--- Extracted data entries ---

------------------------------------------------

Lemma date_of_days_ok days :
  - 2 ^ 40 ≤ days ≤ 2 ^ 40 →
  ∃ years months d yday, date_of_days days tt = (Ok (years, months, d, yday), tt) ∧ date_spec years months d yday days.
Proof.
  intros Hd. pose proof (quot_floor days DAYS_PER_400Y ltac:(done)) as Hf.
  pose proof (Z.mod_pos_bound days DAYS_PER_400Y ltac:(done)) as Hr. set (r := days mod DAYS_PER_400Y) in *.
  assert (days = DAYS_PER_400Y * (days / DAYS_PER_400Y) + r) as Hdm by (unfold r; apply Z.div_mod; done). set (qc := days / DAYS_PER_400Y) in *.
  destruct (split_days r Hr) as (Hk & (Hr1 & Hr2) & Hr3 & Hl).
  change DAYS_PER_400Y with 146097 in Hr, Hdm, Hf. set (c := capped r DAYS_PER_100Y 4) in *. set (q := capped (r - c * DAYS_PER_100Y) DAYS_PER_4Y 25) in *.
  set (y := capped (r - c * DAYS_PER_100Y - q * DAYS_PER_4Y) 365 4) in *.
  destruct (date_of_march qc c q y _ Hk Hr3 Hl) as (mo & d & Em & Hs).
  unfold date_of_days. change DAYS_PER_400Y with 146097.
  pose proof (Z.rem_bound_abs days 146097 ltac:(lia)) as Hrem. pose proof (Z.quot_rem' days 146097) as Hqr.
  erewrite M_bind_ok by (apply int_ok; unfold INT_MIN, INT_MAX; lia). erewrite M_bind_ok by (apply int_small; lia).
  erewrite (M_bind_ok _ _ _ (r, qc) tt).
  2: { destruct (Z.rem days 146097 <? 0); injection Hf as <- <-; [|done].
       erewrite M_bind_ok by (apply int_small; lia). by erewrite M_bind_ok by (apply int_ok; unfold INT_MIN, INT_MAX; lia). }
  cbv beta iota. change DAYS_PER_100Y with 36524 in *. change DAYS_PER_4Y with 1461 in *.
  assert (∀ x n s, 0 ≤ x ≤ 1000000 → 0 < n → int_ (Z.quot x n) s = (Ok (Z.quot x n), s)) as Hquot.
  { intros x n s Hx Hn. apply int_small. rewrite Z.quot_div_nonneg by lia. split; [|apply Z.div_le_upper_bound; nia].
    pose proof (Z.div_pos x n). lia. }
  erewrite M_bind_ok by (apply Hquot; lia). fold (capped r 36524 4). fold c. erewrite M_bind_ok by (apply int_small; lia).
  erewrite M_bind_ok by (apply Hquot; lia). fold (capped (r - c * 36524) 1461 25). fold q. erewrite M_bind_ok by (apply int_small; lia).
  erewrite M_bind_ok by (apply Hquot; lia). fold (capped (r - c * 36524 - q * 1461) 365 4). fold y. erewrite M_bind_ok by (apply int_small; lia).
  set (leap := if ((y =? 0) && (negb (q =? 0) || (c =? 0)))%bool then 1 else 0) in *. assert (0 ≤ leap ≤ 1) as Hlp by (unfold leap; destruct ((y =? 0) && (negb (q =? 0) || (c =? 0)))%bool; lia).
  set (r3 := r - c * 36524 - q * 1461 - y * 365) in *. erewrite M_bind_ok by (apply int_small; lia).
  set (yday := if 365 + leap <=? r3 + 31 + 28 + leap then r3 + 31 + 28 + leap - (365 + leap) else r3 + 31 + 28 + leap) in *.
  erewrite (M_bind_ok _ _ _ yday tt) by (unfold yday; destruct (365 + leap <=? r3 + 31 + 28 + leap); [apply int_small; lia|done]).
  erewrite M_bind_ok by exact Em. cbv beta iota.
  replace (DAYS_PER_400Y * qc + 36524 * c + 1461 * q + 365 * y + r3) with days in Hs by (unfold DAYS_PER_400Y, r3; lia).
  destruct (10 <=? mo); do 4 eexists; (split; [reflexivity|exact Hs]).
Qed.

------------------------------------------------

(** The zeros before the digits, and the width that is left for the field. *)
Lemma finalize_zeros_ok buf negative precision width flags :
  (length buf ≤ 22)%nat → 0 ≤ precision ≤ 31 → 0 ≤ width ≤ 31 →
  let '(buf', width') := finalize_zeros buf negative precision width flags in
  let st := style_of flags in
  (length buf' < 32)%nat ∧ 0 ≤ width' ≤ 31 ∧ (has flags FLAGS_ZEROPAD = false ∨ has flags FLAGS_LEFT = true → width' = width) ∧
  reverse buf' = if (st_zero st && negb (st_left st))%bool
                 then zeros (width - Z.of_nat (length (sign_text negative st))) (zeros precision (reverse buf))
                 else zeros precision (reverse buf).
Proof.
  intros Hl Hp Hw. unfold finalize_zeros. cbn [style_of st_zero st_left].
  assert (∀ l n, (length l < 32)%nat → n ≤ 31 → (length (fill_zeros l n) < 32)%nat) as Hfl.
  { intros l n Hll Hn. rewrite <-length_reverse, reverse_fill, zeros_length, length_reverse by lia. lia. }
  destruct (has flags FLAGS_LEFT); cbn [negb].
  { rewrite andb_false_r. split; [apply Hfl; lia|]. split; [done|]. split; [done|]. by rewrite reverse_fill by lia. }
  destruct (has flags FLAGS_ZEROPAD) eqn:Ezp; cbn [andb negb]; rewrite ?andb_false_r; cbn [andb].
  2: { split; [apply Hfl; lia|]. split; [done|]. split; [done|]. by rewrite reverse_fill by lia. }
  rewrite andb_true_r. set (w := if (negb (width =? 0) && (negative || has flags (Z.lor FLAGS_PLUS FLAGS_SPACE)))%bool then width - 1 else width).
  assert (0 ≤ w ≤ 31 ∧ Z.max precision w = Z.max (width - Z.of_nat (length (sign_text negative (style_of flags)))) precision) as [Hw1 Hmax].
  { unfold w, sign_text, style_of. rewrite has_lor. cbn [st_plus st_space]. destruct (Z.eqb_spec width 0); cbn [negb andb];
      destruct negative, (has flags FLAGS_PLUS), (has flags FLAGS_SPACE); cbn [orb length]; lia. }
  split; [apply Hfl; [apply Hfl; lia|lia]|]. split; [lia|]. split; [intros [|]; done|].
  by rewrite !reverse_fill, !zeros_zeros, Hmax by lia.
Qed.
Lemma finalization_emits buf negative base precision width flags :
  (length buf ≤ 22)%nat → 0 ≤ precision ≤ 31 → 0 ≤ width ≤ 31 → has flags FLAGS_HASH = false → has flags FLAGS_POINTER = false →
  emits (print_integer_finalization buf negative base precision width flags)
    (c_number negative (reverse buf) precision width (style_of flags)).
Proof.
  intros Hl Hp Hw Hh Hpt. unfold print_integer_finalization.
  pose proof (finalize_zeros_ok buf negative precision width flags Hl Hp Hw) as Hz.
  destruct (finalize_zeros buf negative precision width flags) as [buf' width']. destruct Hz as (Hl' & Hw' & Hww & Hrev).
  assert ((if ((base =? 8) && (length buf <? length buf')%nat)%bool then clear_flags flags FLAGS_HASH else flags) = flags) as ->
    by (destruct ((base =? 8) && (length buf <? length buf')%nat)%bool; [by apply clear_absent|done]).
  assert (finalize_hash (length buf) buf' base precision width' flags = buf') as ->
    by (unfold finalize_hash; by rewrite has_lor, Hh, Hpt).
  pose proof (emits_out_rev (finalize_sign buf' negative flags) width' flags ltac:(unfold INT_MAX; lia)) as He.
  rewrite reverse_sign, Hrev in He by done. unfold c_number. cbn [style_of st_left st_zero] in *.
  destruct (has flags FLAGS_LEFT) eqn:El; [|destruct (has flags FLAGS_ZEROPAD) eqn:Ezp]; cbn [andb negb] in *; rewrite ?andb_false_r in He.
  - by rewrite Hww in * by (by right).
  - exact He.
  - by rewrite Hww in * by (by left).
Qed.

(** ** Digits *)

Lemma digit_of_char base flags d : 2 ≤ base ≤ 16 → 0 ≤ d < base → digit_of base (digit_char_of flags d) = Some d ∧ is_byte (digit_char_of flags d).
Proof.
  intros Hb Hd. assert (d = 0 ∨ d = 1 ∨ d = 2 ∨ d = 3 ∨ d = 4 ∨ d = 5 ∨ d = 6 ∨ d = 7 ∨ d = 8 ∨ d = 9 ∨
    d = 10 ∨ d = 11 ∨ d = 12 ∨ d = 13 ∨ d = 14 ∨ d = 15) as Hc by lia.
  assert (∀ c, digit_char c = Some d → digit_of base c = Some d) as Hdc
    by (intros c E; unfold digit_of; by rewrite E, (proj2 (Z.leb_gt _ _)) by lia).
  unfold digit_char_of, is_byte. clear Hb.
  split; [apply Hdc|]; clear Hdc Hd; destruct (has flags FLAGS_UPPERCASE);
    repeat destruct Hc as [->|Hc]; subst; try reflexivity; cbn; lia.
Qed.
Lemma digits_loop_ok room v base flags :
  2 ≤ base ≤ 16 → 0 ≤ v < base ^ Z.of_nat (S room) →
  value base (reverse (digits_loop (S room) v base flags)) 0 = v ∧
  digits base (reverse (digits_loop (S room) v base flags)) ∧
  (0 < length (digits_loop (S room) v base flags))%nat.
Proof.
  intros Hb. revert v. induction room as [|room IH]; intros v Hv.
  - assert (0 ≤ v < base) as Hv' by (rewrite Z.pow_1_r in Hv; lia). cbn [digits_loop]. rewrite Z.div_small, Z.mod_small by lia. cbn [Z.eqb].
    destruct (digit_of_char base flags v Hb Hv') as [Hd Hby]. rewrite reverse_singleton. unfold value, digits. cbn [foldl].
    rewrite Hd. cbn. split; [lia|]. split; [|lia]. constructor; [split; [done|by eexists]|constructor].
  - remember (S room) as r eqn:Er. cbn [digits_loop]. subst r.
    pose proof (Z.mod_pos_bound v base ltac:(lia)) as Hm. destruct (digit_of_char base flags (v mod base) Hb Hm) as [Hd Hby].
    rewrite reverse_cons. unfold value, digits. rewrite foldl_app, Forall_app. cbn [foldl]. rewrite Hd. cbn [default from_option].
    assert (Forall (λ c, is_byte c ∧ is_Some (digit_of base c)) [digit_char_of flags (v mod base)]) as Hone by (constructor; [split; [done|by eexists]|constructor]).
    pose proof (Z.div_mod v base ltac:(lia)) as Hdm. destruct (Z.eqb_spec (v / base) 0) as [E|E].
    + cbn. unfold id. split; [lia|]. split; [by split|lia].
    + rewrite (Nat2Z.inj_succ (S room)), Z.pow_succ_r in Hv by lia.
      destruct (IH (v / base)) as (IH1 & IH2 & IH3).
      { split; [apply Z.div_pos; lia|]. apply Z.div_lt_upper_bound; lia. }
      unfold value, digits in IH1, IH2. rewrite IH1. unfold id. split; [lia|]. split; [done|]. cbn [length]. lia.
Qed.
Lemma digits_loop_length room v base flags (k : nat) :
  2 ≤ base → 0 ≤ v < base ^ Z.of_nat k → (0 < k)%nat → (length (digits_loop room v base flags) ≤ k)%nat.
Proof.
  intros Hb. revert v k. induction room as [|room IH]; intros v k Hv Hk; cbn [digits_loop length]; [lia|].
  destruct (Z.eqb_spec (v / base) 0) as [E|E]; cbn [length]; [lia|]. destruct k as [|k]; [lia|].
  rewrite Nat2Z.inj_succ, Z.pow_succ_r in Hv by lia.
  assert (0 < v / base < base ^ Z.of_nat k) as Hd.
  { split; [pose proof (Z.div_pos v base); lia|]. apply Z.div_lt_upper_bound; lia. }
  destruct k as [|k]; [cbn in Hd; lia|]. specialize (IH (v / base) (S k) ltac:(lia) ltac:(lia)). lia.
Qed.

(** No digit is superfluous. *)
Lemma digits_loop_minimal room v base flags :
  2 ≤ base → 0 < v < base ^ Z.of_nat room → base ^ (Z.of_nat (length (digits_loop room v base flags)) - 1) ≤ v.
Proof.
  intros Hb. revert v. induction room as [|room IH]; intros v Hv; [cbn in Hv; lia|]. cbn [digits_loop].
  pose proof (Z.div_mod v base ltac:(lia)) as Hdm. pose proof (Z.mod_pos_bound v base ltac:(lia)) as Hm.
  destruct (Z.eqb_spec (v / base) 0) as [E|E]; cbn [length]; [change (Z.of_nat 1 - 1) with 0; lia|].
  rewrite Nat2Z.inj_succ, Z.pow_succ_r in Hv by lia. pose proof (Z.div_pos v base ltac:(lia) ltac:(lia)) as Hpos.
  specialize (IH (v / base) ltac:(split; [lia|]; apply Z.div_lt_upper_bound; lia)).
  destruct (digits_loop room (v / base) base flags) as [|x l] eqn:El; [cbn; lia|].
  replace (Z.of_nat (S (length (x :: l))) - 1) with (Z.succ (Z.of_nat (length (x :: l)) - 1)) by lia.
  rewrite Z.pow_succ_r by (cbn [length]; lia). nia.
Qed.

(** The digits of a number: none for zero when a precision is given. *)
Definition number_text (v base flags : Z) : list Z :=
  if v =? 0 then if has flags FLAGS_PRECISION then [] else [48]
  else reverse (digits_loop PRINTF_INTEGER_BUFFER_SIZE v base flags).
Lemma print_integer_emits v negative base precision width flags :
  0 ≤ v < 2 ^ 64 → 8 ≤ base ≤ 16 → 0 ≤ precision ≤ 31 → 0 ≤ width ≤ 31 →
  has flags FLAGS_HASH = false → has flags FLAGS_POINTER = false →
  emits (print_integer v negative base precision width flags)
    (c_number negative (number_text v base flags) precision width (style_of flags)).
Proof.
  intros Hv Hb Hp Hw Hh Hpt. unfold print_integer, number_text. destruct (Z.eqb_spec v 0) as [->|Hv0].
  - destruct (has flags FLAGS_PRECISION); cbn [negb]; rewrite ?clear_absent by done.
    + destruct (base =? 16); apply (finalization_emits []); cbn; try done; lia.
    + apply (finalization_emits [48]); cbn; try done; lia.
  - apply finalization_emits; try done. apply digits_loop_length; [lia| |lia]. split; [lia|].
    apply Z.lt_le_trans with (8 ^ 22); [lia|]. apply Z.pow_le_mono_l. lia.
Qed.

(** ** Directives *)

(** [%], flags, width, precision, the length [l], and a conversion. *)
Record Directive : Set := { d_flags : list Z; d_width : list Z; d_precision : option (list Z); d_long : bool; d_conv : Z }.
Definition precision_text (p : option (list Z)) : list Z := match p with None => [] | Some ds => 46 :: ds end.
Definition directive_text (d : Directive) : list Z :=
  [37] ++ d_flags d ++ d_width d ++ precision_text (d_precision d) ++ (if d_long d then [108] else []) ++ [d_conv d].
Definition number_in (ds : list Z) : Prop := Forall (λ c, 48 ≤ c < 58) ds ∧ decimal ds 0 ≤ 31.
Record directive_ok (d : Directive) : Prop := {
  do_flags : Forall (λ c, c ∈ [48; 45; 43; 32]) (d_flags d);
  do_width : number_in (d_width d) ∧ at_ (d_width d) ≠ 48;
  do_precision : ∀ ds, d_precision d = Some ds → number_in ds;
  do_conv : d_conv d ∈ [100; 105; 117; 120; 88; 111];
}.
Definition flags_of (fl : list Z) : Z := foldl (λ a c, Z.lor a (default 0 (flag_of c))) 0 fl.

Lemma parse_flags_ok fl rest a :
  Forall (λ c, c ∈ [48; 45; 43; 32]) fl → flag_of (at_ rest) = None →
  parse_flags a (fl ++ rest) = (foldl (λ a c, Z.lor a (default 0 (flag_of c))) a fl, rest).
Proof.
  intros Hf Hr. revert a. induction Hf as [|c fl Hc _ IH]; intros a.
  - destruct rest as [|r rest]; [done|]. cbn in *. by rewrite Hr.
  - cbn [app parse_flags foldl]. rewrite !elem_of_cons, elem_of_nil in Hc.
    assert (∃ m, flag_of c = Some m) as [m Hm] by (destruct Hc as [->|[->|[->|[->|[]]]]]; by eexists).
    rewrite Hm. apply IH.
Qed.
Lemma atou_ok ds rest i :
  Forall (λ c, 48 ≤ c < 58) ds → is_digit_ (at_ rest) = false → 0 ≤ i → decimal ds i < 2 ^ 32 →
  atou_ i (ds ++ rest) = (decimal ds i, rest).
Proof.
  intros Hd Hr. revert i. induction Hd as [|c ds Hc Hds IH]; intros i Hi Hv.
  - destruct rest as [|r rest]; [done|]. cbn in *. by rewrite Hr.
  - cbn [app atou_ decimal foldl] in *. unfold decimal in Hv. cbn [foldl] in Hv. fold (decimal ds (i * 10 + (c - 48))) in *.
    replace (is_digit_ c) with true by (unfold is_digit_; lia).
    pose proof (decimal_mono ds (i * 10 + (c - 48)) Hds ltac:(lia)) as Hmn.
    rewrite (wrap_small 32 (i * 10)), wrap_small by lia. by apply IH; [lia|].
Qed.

------------------------------------------------

Begin with the line above that has "Lemma parse_flags_ok fl" and continue through the line that has "intros Hd Hr.", setting each one down exactly. Stop there.

Lemma parse_flags_ok fl rest a :
  Forall (λ c, c ∈ [48; 45; 43; 32]) fl → flag_of (at_ rest) = None →
  parse_flags a (fl ++ rest) = (foldl (λ a c, Z.lor a (default 0 (flag_of c))) a fl, rest).
Proof.
  intros Hf Hr. revert a. induction Hf as [|c fl Hc _ IH]; intros a.
  - destruct rest as [|r rest]; [done|]. cbn in *. by rewrite Hr.
  - cbn [app parse_flags foldl]. rewrite !elem_of_cons, elem_of_nil in Hc.
    assert (∃ m, flag_of c = Some m) as [m Hm] by (destruct Hc as [->|[->|[->|[->|[]]]]]; by eexists).
    rewrite Hm. apply IH.
Qed.
Lemma atou_ok ds rest i :
  Forall (λ c, 48 ≤ c < 58) ds → is_digit_ (at_ rest) = false → 0 ≤ i → decimal ds i < 2 ^ 32 →
  atou_ i (ds ++ rest) = (decimal ds i, rest).
Proof.
  intros Hd Hr. revert i. induction Hd as [|c ds Hc Hds IH]; intros i Hi Hv.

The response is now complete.